» YOUR GOAL:
Repeat the entries that appear below, exactly and in full.
_ _ _ _ _ _ _
(** [startManagementPlane] on the service admission of the server, up to the HTTPS
    listener; [None] is an error. *)
Definition startManagementPlane `{CSV} `{FileSystem} `{Ed25519Keys} `{TLSFiles} `{RangeOrder} (config : managementPlaneConfig)
    (serviceAdmission : option serviceAdmissionState) (now : time) : option managementPlane :=
  if blank (mc_listenAddress config) || blank (mc_certificateFile config) || blank (mc_privateKeyFile config)
     || blank (mc_clientCAFile config) || blank (mc_signingKeyFile config) then None
  else
    policy ← loadManagementPolicy (mc_servicesCSV config) (mc_channelACLCSV config) (mc_globalPermissionsCSV config);
    signer ← loadManagementGrantSigner (mc_signingKeyFile config) (mc_secretPermissions config);
    serviceAdmission ← serviceAdmission;
    let verificationKey := default [] (sv_keys serviceAdmission !! gs_keyID signer) in
    if negb (len verificationKey =? PublicKeySize) || negb (bytes_eqb verificationKey (Public (gs_key signer))) then None
    else if negb (validateSecretFilePermissions (mc_privateKeyFile config) (mc_secretPermissions config)) then None
    else if negb (LoadX509KeyPair (mc_certificateFile config) (mc_privateKeyFile config)) then None
    else
      caData ← ReadFile (mc_clientCAFile config);
      if negb (AppendCertsFromPEM caData) then None
      else
        plane ← newManagementPlane policy signer (mc_issuer config) (mc_audience config) (mc_eventDelivery config);
        Some (publishEvent "relay_health_changed" None None None None (Some "healthy"%string) None now plane).

(** ** Requests *)

(** [serviceForRequest]: the enabled service of the client certificate. *)
Definition serviceForRequest (p : managementPlane) (r : http_request) : option managementService :=
  raw ← rq_certificate r;
  serviceID ← mp_byCertificate (mg_policy p) !! hex_EncodeToString (sha256 raw);
  service ← mp_byService (mg_policy p) !! serviceID;
  if ms_enabled service then Some service else None.
(** A cursor of the second position only. *)
Definition example_cursor : managementAuditCursor :=
  {| cu_ServiceID := "auditor-1"; cu_Filter := repeat 0 4; cu_Snapshot := 2; cu_Offset := 1 |}.
#[local] Instance cursor_eq_dec : EqDecision managementAuditCursor.
Proof. solve_decision. Defined.
Definition example_cursor_json : CursorJSON :=
  {| marshal_cursor := fun c => if decide (c = example_cursor) then Some [3] else None;
     unmarshal_cursor := fun raw => if bytes_eqb raw [3] then Some example_cursor else None |}.

#[local] Existing Instances listing_order merge_sort_order decimal_times example_cursor_json example_keys example_marshal.

Definition idle_server : server :=
  newServer true 0 false 4 example_now {| counterEpoch := "e"; floorInterruptCounters := zero_counters |}.

(** A client with the certificate of the operator. *)
Definition example_get (path : string) (query : list (string * list Z)) : http_request :=
  {| rq_method := "GET"; rq_certificate := Some example_certificate; rq_path := str_bytes path; rq_query := query; rq_body := [] |}.

Lemma management_access_witness : exists service, client_service example_plane (example_get "/v1/health" []) service /\ canGlobal service "health.read" = true.
Proof.
  destruct (handle_request idle_server (example_get "/v1/health" []) None example_now example_plane) as [response p] eqn:E.
  assert (response = Health managementEventDeliveryLive true) as Hr.
  { apply (f_equal fst) in E. cbn [fst] in E. rewrite <- E. vm_compute. reflexivity. }
  destruct (management_access idle_server (example_get "/v1/health" []) None example_now example_plane response p E) as (service & Hc & Ha).
  - rewrite Hr. discriminate.
  - exists service. split; [exact Hc|]. rewrite Hr in Ha. exact (proj1 Ha).
Defined.

Definition example_record (sender : Z) : managementAuditRecord :=
  {| ar_RecordID := []; ar_Timestamp := []; ar_ActorType := "service"; ar_ActorID := "operator-1"; ar_ChannelID := Some 100;
     ar_Action := str_bytes "service_admission_issued"; ar_Result := str_bytes "success"; ar_FloorInterrupt := None; ar_sequence := 0 |}.

(** The operator subscribes, a talk on its channel is numbered and offered to it. *)
Definition started_plane : managementPlane :=
  with_retrieval {| mg_policy := example_policy; mg_signer := example_signer; mg_issuer := "issuer"; mg_audience := "relay";
    eventDelivery := managementEventDeliveryLive; auditRetrieval := false; eventNext := 0; subscribers := ∅; subscriberN := 0;
    audit := []; auditNext := 0; cursorKey := zeros 32 |} true.
Definition subscribed_plane : managementPlane := (handleEvents example_operator (example_get "/v1/events" []) started_plane).2.
Definition talk_published : (managementEvent * list Z) * managementPlane :=
  next_event "talk_started" (Some 100) (Some 1003) None None None None example_now subscribed_plane.

Lemma talk_offered : talk_published.1.2 = [1].
Proof. vm_compute. reflexivity. Qed.

Lemma example_steps :
  exists w, nsteps plane_step 3 (quiet started_plane) w /\ pw_plane w = send_event talk_published.1.1 talk_published.2 1.
Proof.
  eexists. split.
  - eapply nsteps_l; [apply (step_subscribe example_operator (example_get "/v1/events" []) (quiet started_plane))|].
    eapply nsteps_l.
    { apply (step_number "talk_started" (Some 100) (Some 1003) None None None None example_now talk_published.1.1 [1] talk_published.2); [reflexivity|].
      change (talk_published = (talk_published.1.1, [1], talk_published.2)). rewrite <- talk_offered. by destruct talk_published as [[]]. }
    eapply nsteps_l; [apply (step_send talk_published.1.1 1 [] [] [])|]. apply nsteps_O.
  - reflexivity.
Qed.

Lemma plane_invariant_witness : exists sb,
  subscribers (send_event talk_published.1.1 talk_published.2 1) !! 1 = Some sb /\ len (sb_ch sb) = 1 /\
  queue_ok (send_event talk_published.1.1 talk_published.2 1) sb.
Proof.
  destruct example_steps as (w & Hs & Ew).
  destruct (plane_invariant example_policy example_signer "issuer" "relay" managementEventDeliveryLive _ true 3 w eq_refl eq_refl Hs) as [Hq _].
  rewrite Ew in Hq. eexists. split; [vm_compute; reflexivity|]. split; [reflexivity|]. apply (Hq 1). vm_compute. reflexivity.
Defined.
_ _ _ _ _ _ _
» TASK SOLUTION:
(** [startManagementPlane] on the service admission of the server, up to the HTTPS
    listener; [None] is an error. *)
Definition startManagementPlane `{CSV} `{FileSystem} `{Ed25519Keys} `{TLSFiles} `{RangeOrder} (config : managementPlaneConfig)
    (serviceAdmission : option serviceAdmissionState) (now : time) : option managementPlane :=
  if blank (mc_listenAddress config) || blank (mc_certificateFile config) || blank (mc_privateKeyFile config)
     || blank (mc_clientCAFile config) || blank (mc_signingKeyFile config) then None
  else
    policy ← loadManagementPolicy (mc_servicesCSV config) (mc_channelACLCSV config) (mc_globalPermissionsCSV config);
    signer ← loadManagementGrantSigner (mc_signingKeyFile config) (mc_secretPermissions config);
    serviceAdmission ← serviceAdmission;
    let verificationKey := default [] (sv_keys serviceAdmission !! gs_keyID signer) in
    if negb (len verificationKey =? PublicKeySize) || negb (bytes_eqb verificationKey (Public (gs_key signer))) then None
    else if negb (validateSecretFilePermissions (mc_privateKeyFile config) (mc_secretPermissions config)) then None
    else if negb (LoadX509KeyPair (mc_certificateFile config) (mc_privateKeyFile config)) then None
    else
      caData ← ReadFile (mc_clientCAFile config);
      if negb (AppendCertsFromPEM caData) then None
      else
        plane ← newManagementPlane policy signer (mc_issuer config) (mc_audience config) (mc_eventDelivery config);
        Some (publishEvent "relay_health_changed" None None None None (Some "healthy"%string) None now plane).

(** ** Requests *)

(** [serviceForRequest]: the enabled service of the client certificate. *)
Definition serviceForRequest (p : managementPlane) (r : http_request) : option managementService :=
  raw ← rq_certificate r;
  serviceID ← mp_byCertificate (mg_policy p) !! hex_EncodeToString (sha256 raw);
  service ← mp_byService (mg_policy p) !! serviceID;
  if ms_enabled service then Some service else None.
(** A cursor of the second position only. *)
Definition example_cursor : managementAuditCursor :=
  {| cu_ServiceID := "auditor-1"; cu_Filter := repeat 0 4; cu_Snapshot := 2; cu_Offset := 1 |}.
#[local] Instance cursor_eq_dec : EqDecision managementAuditCursor.
Proof. solve_decision. Defined.
Definition example_cursor_json : CursorJSON :=
  {| marshal_cursor := fun c => if decide (c = example_cursor) then Some [3] else None;
     unmarshal_cursor := fun raw => if bytes_eqb raw [3] then Some example_cursor else None |}.

#[local] Existing Instances listing_order merge_sort_order decimal_times example_cursor_json example_keys example_marshal.

Definition idle_server : server :=
  newServer true 0 false 4 example_now {| counterEpoch := "e"; floorInterruptCounters := zero_counters |}.

(** A client with the certificate of the operator. *)
Definition example_get (path : string) (query : list (string * list Z)) : http_request :=
  {| rq_method := "GET"; rq_certificate := Some example_certificate; rq_path := str_bytes path; rq_query := query; rq_body := [] |}.

Lemma management_access_witness : exists service, client_service example_plane (example_get "/v1/health" []) service /\ canGlobal service "health.read" = true.
Proof.
  destruct (handle_request idle_server (example_get "/v1/health" []) None example_now example_plane) as [response p] eqn:E.
  assert (response = Health managementEventDeliveryLive true) as Hr.
  { apply (f_equal fst) in E. cbn [fst] in E. rewrite <- E. vm_compute. reflexivity. }
  destruct (management_access idle_server (example_get "/v1/health" []) None example_now example_plane response p E) as (service & Hc & Ha).
  - rewrite Hr. discriminate.
  - exists service. split; [exact Hc|]. rewrite Hr in Ha. exact (proj1 Ha).
Defined.

Definition example_record (sender : Z) : managementAuditRecord :=
  {| ar_RecordID := []; ar_Timestamp := []; ar_ActorType := "service"; ar_ActorID := "operator-1"; ar_ChannelID := Some 100;
     ar_Action := str_bytes "service_admission_issued"; ar_Result := str_bytes "success"; ar_FloorInterrupt := None; ar_sequence := 0 |}.

(** The operator subscribes, a talk on its channel is numbered and offered to it. *)
Definition started_plane : managementPlane :=
  with_retrieval {| mg_policy := example_policy; mg_signer := example_signer; mg_issuer := "issuer"; mg_audience := "relay";
    eventDelivery := managementEventDeliveryLive; auditRetrieval := false; eventNext := 0; subscribers := ∅; subscriberN := 0;
    audit := []; auditNext := 0; cursorKey := zeros 32 |} true.
Definition subscribed_plane : managementPlane := (handleEvents example_operator (example_get "/v1/events" []) started_plane).2.
Definition talk_published : (managementEvent * list Z) * managementPlane :=
  next_event "talk_started" (Some 100) (Some 1003) None None None None example_now subscribed_plane.

Lemma talk_offered : talk_published.1.2 = [1].
Proof. vm_compute. reflexivity. Qed.

Lemma example_steps :
  exists w, nsteps plane_step 3 (quiet started_plane) w /\ pw_plane w = send_event talk_published.1.1 talk_published.2 1.
Proof.
  eexists. split.
  - eapply nsteps_l; [apply (step_subscribe example_operator (example_get "/v1/events" []) (quiet started_plane))|].
    eapply nsteps_l.
    { apply (step_number "talk_started" (Some 100) (Some 1003) None None None None example_now talk_published.1.1 [1] talk_published.2); [reflexivity|].
      change (talk_published = (talk_published.1.1, [1], talk_published.2)). rewrite <- talk_offered. by destruct talk_published as [[]]. }
    eapply nsteps_l; [apply (step_send talk_published.1.1 1 [] [] [])|]. apply nsteps_O.
  - reflexivity.
Qed.

Lemma plane_invariant_witness : exists sb,
  subscribers (send_event talk_published.1.1 talk_published.2 1) !! 1 = Some sb /\ len (sb_ch sb) = 1 /\
  queue_ok (send_event talk_published.1.1 talk_published.2 1) sb.
Proof.
  destruct example_steps as (w & Hs & Ew).
  destruct (plane_invariant example_policy example_signer "issuer" "relay" managementEventDeliveryLive _ true 3 w eq_refl eq_refl Hs) as [Hq _].
  rewrite Ew in Hq. eexists. split; [vm_compute; reflexivity|]. split; [reflexivity|]. apply (Hq 1). vm_compute. reflexivity.
Defined.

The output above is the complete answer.